VANISHING POINT FOREVER is a sumptuous, handsomely assembled 576-page homage to one of Cult Cinema's critical touchstones in the "Existential Cross Country Car Chase, Crash and Burn Division" Category: 1971's Vanishing Point (d. Richard Sarafian), starring Barry Newman as the eponymous Kowalski (a nod to A Streetcar Named Desire maybe? Or to vegetarian ear-biting wrestling brute Killer Kowalski?). Kowalski plays a former race car driver/ex-cop hero/Viet Nam vet turned wheelman for hire delivering souped-up muscle cars (a 1970 Dodge Challenger) over the interstate for sketchy clientele while high on benzedrine. The film also features Cleavon Little as blind DJ Super Soul, who rules the roost on a desert-soul-music radio station and who can somehow directly communicate (when he wants to!), mano a mano, with Barry Newman via Kowalski's dashboard radio -- as well as crow about Kowalski's daredevil exploits outracing the fuzz to his sizable desert listening audience in real time -- turning Kowalski into a Living American Myth, a synecdoche for Freedom, Liberty and the Right to Drive Really Fast on his way to his ultimate appointment in Samara with a couple of interlocked dump trucks.

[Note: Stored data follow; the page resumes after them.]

Lemma skip_spec big amount :
  Forall (amount_typed ∘ key_amount) big → 0 ≤ amount < 2 ^ 128 →
  ∃ j, skip_big_coins_up_to_amount big amount = drop j big ∧ key_sum (take j big) ≤ amount.
Proof.
  intros Ht. revert amount. induction Ht as [|c big Hc Ht IH]; intros amount Ha; [exists 0%nat; split; [done|cbn; lia]|].
  cbn [skip_big_coins_up_to_amount]. unfold checked_sub. cbn in Hc. unfold amount_typed in Hc. destruct (decide (key_amount c ≤ amount)) as [Hle|Hgt].
  - rewrite fit_ok by (unfold in_range; cbn; lia). destruct (IH (amount - key_amount c) ltac:(lia)) as (j & Hj & Hs).
    exists (S j). split; [done|]. cbn [take]. change (c :: take j big) with ([c] ++ take j big). rewrite key_sum_app.
    unfold key_sum at 1. cbn [fmap list_fmap]. rewrite zsum_singleton. lia.
  - rewrite (proj2 (fit_None _ _)) by (unfold in_range; cbn; lia). exists 0%nat. split; [done|]. cbn. lia.
Qed.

Vanishing Point Forever is curated by my old friend cultural critic/historian Robert Melvin Rubin, himself no stranger to fast cars. It contains essays by Rubin, former Village Voice film critic J. Hoberman, the late Cuban experimental novelist and essayist Guillermo Cabrera Infante, who wrote the Vanishing Point screenplay under the pseudonym Guillermo Cain, and my particular favorite, an essay on the film by the great Italian novelist Alberto Moravia; and much, much more. The book contains the entire original script, stills galore, coverage in automotive magazines of the day, Fox's marketing plan, and photos of actual biker babes in various degrees of deshabille - your cup runs over!

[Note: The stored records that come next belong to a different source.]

(* ===== verification/Compression.v ===== *)
(** * Compression of blocks for the DA layer

    [crates/compression/src], with the tables behind it in
    [crates/fuel-core/src/graphql_api/da_compression.rs]: repeated values of a
    block (addresses, assets, contracts and code) are replaced by keys of three
    bytes into a registry, which the reader of the compressed blocks rebuilds
    from the registrations they carry.

    The [Compress] and [Decompress] derives of fuel-tx, which walk over a
    transaction, are not part of the sources.  A transaction is therefore its
    plain fields and, in the order in which the derives visit them, the fields
    whose compression the sources define.  Keys are those of fuel-compression,
    a parameter. *)
From stdpp Require Import fin_maps functions.
From S2P Require Import Prelude FuelTypes BlockTypes ExecutorTypes.

(** ** Registry keys *)
Abbreviation RegistryKey := Z (only parsing).
(** [fuel_compression::RegistryKey] *)
Class RegistryKeys := {
  key_zero : RegistryKey;       (* [ZERO] *)
  DEFAULT_VALUE : RegistryKey;
  key_next : RegistryKey → RegistryKey;
  key_valid : RegistryKey → Prop;  (* the keys of the registry *)
  key_count : nat                  (* how many there are *)
}.
(** Its documented behaviour: [next] wraps around below the default value, and
    visits all keys before it comes back. *)
Class RegistryKeysLaws `{RegistryKeys} := {
  zero_valid : key_valid key_zero;
  next_valid k : key_valid k → key_valid (key_next k);
  default_not_valid k : key_valid k → k ≠ DEFAULT_VALUE;
  next_cycle k i j : key_valid k → (i < j < key_count)%nat → Nat.iter i key_next k ≠ Nat.iter j key_next k
}.

(** ** Values of the registry *)
Inductive RegistryKeyspace := KsAddress | KsAssetId | KsContractId | KsScriptCode | KsPredicateCode.
#[export] Instance RegistryKeyspace_eq_dec : EqDecision RegistryKeyspace.
Proof. solve_decision. Defined.
#[export] Instance RegistryKeyspace_countable : Countable RegistryKeyspace.
Proof.
  refine (inj_countable' (λ k, match k with KsAddress => 0 | KsAssetId => 1 | KsContractId => 2 | KsScriptCode => 3 | KsPredicateCode => 4 end)%nat
    (λ n, match n with 0 => KsAddress | 1 => KsAssetId | 2 => KsContractId | 3 => KsScriptCode | _ => KsPredicateCode end)%nat _).
  by intros [].
Defined.
Definition keyspaces : list RegistryKeyspace := [KsAddress; KsAssetId; KsContractId; KsScriptCode; KsPredicateCode].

20th Century Fox, unfortunately, made them chop this film way down, including excising a pivotal scene featuring fetching Charlotte Rampling as a hitchhiker standing in for Death (shades of Fellini's 1968 Toby Dammit episode from the horror film anthology Spirits of the Dead).

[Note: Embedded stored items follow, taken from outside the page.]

(* ===== verification/TxPoolPending.v ===== *)
(** * Transaction pool: transactions with unknown inputs

    [pending_pool.rs]: where transactions wait for inputs that are not known
    yet.  [None] is a panic; the current time is an argument; the
    notifications that [expire_transactions] offers to its channel are part of
    its result. *)
From S2P Require Import Prelude FuelTypes TxPoolTypes TxPoolGraph.

(** ** Where a transaction comes from *)
Record GossipsubMessageInfo := MkGossipsubMessageInfo {
  message_id : list Z;
  peer_id : list Z
}.
(** A [oneshot::Sender] is known by its identity. *)
Abbreviation SenderId := Z (only parsing).

Inductive InsertionSource :=
| SourceP2P (from_peer_info : GossipsubMessageInfo)
| SourceRPC (response_channel : option SenderId).

Inductive ExtendedInsertionSource :=
| ExtendedP2P (from_peer_info : GossipsubMessageInfo)
| ExtendedRPC (tx : PoolTransaction) (response_channel : option SenderId).

Inductive PoolNotification :=
| NotifyInserted (tx_id : TxId) (time : Instant) (expiration : BlockHeight) (source : ExtendedInsertionSource)
| NotifyErrorInsertion (tx_id : TxId) (error : PoolError) (source : InsertionSource)
| NotifyRemoved (tx_id : TxId) (error : PoolError).

(** [From<MissingInput> for Error] *)
Definition Error_from_missing (value : MissingInput) : PoolError :=
  match value with
  | MissingUtxo utxo => InputValidation (UtxoNotFound utxo)
  | MissingContract contract => InputValidation (NotInsertedInputContractDoesNotExist contract)
  end.

(** ** The pool *)
Record PendingTx := MkPendingTx {
  pending_tx : PoolTransaction;
  insertion_source : InsertionSource;
  missing_inputs : list MissingInput
}.

(** [ttl_check] is a [VecDeque]; the list starts at its back. *)
Record PendingPool := MkPendingPool {
  ttl : Z;
  pending_txs_by_inputs : gmap MissingInput (gset TxId);
  pending_inputs_by_tx : gmap TxId PendingTx;
  ttl_check : list (Instant * TxId);
  pending_current_bytes : Z;
  pending_current_txs : Z;
  pending_current_gas : Z
}.
#[export] Instance eta_PendingPool : Eta PendingPool := λ r,
  MkPendingPool (ttl r) (pending_txs_by_inputs r) (pending_inputs_by_tx r) (ttl_check r)
    (pending_current_bytes r) (pending_current_txs r) (pending_current_gas r).

Definition PendingPool_new (ttl : Z) : PendingPool := MkPendingPool ttl ∅ ∅ [] 0 0 0.

(** [SystemTime] counts seconds in an [i64]; instants are in nanoseconds. *)
Definition system_time : int_ty := IntTy (- 2 ^ 63 * 10 ^ 9) (2 ^ 63 * 10 ^ 9 - 1).

Definition wait_for (tx_id : TxId) (m : gmap MissingInput (gset TxId)) (input : MissingInput)
    : gmap MissingInput (gset TxId) :=
  <[input := unwrap_or ∅ (m !! input) ∪ {[tx_id]}]> m.

Definition insert_transaction (transaction : PoolTransaction) (source : InsertionSource)
    (missing : list MissingInput) (now : Instant) (self : PendingPool) : option PendingPool :=
  let tx_id := pt_id transaction in
  expires ← checked_add system_time now (ttl self);
  Some (MkPendingPool (ttl self)
    (foldl (wait_for tx_id) (pending_txs_by_inputs self) missing)
    (<[tx_id := MkPendingTx transaction source missing]> (pending_inputs_by_tx self))
    (ttl_check self ++ [(expires, tx_id)])
    (saturating_add usize (pending_current_bytes self) (pt_metered_bytes_size transaction))
    (saturating_add usize (pending_current_txs self) 1)
    (saturating_add u64 (pending_current_gas self) (pt_max_gas transaction))).

Definition decrease_pool_size (tx : PoolTransaction) (self : PendingPool) : PendingPool :=
  MkPendingPool (ttl self) (pending_txs_by_inputs self) (pending_inputs_by_tx self) (ttl_check self)
    (saturating_sub usize (pending_current_bytes self) (pt_metered_bytes_size tx))
    (saturating_sub usize (pending_current_txs self) 1)
    (saturating_sub u64 (pending_current_gas self) (pt_max_gas tx)).

Definition set_pending (m : gmap TxId PendingTx) (self : PendingPool) : PendingPool :=
  self <| pending_inputs_by_tx := m |>.
Definition set_waiting (m : gmap MissingInput (gset TxId)) (self : PendingPool) : PendingPool :=
  self <| pending_txs_by_inputs := m |>.
Definition set_ttl_check (l : list (Instant * TxId)) (self : PendingPool) : PendingPool :=
  self <| ttl_check := l |>.

Abbreviation Resolved := (list (PoolTransaction * InsertionSource)).

(** The body of the loop of [new_known_input_from_output]. *)
Definition resolve_tx (missing_input : MissingInput) (acc : Resolved * PendingPool) (tx_id : TxId)
    : Resolved * PendingPool :=
  let '(resolved_txs, self) := acc in
  match pending_inputs_by_tx self !! tx_id with
  | None => acc
  | Some t =>
      let missing := filter (λ input, input ≠ missing_input) (missing_inputs t) in
      if decide (missing = [])
      then (resolved_txs ++ [(pending_tx t, insertion_source t)],
            decrease_pool_size (pending_tx t) (set_pending (delete tx_id (pending_inputs_by_tx self)) self))
      else (resolved_txs,
            set_pending (<[tx_id := MkPendingTx (pending_tx t) (insertion_source t) missing]>
                           (pending_inputs_by_tx self)) self)
  end.

(** The input that an output makes known. *)
Definition known_input (utxo_id : UtxoId) (output : Output) : option MissingInput :=
  match output with
  | OutputCoin _ _ _ => Some (MissingUtxo utxo_id)
  | OutputContractCreated contract_id _ => Some (MissingContract contract_id)
  | OutputContract _ | OutputChange _ _ _ | OutputVariable _ _ _ => None
  end.

Section pending.
Context `{HO : HashOrder}.

Definition new_known_input_from_output (utxo_id : UtxoId) (output : Output) (acc : Resolved * PendingPool)
    : Resolved * PendingPool :=
  let '(resolved_txs, self) := acc in
  match known_input utxo_id output with
  | None => acc
  | Some missing_input =>
      match pending_txs_by_inputs self !! missing_input with
      | None => acc
      | Some tx_ids =>
          foldl (resolve_tx missing_input)
            (resolved_txs, set_waiting (delete missing_input (pending_txs_by_inputs self)) self)
            (iter_set tx_ids)
      end
  end.

Definition new_known_output (tx_id : TxId) (acc : Resolved * PendingPool) (io : Z * Output)
    : option (Resolved * PendingPool) :=
  index ← try_into u16 io.1;
  Some (new_known_input_from_output (tx_id, index) io.2 acc).
Definition new_known_tx_inner (acc : Resolved * PendingPool) (known : list Output * TxId)
    : option (Resolved * PendingPool) :=
  fold_panic (new_known_output known.2) acc (enumerate known.1).

Definition new_known_tx (tx : PoolTransaction) (self : PendingPool) : option (Resolved * PendingPool) :=
  new_known_tx_inner ([], self) (pt_outputs tx, pt_id tx).
Definition new_known_txs (txs : list (Transaction * TxId)) (self : PendingPool)
    : option (Resolved * PendingPool) :=
  fold_panic new_known_tx_inner ([], self) ((λ t, (transaction_outputs t.1, t.2)) <$> txs).
End pending.

(** Forget that a transaction waits for an input. *)
Definition stop_waiting (tx_id : TxId) (m : gmap MissingInput (gset TxId)) (input : MissingInput)
    : gmap MissingInput (gset TxId) :=
  match m !! input with
  | None => m
  | Some tx_ids =>
      if decide (tx_ids ∖ {[tx_id]} = ∅) then delete input m else <[input := tx_ids ∖ {[tx_id]}]> m
  end.

(** One transaction in [expire_transactions], with the notification for it. *)
Definition expire_tx (tx_id : TxId) (self : PendingPool) : list PoolNotification * PendingPool :=
  match pending_inputs_by_tx self !! tx_id with
  | None => ([], self)
  | Some t =>
      let self := decrease_pool_size (pending_tx t) (set_pending (delete tx_id (pending_inputs_by_tx self)) self) in
      let self := set_waiting (foldl (stop_waiting tx_id) (pending_txs_by_inputs self) (missing_inputs t)) self in
      (match missing_inputs t with
       | missing_input :: _ =>
           [NotifyErrorInsertion (pt_id (pending_tx t)) (Error_from_missing missing_input) (insertion_source t)]
       | [] => []
       end, self)
  end.
Fixpoint expire_loop (now : Instant) (l : list (Instant * TxId)) (self : PendingPool)
    : list PoolNotification * PendingPool :=
  match l with
  | [] => ([], self)
  | (expires, tx_id) :: l =>
      if decide (expires > now) then ([], self)
      else
        let '(sent, self) := expire_tx tx_id self in
        let '(sent', self) := expire_loop now l (set_ttl_check l self) in
        (sent ++ sent', self)
  end.
Definition expire_transactions (now : Instant) (self : PendingPool) : list PoolNotification * PendingPool :=
  expire_loop now (ttl_check self) self.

But the film that survives is a lean, mean machine that has resonated over the years with everyone from Quentin Tarantino (Stuntman Mike drives a similar muscle car in Death Proof) to most recently stuntman turned director Chad Stahelski's John Wick 4, which features a black female DJ broadcasting Keanu Reeves's Parisian coordinates-on-the-lam to Reeves, assorted thugs, and seemingly the entire City of Lights at large over some kind of ethereal closed circuit radio channel (France Inter it definitely is NOT).

If you love BullitRoninGrand PrixEasy RiderThunder Road, and other Hot Wheels to Hell cinematic fare, you have to see Vanishing Point the Movie, which was (hint hint) just re-released on Blu-Ray in a spiffy new upgrade.

And then you have to get this book!!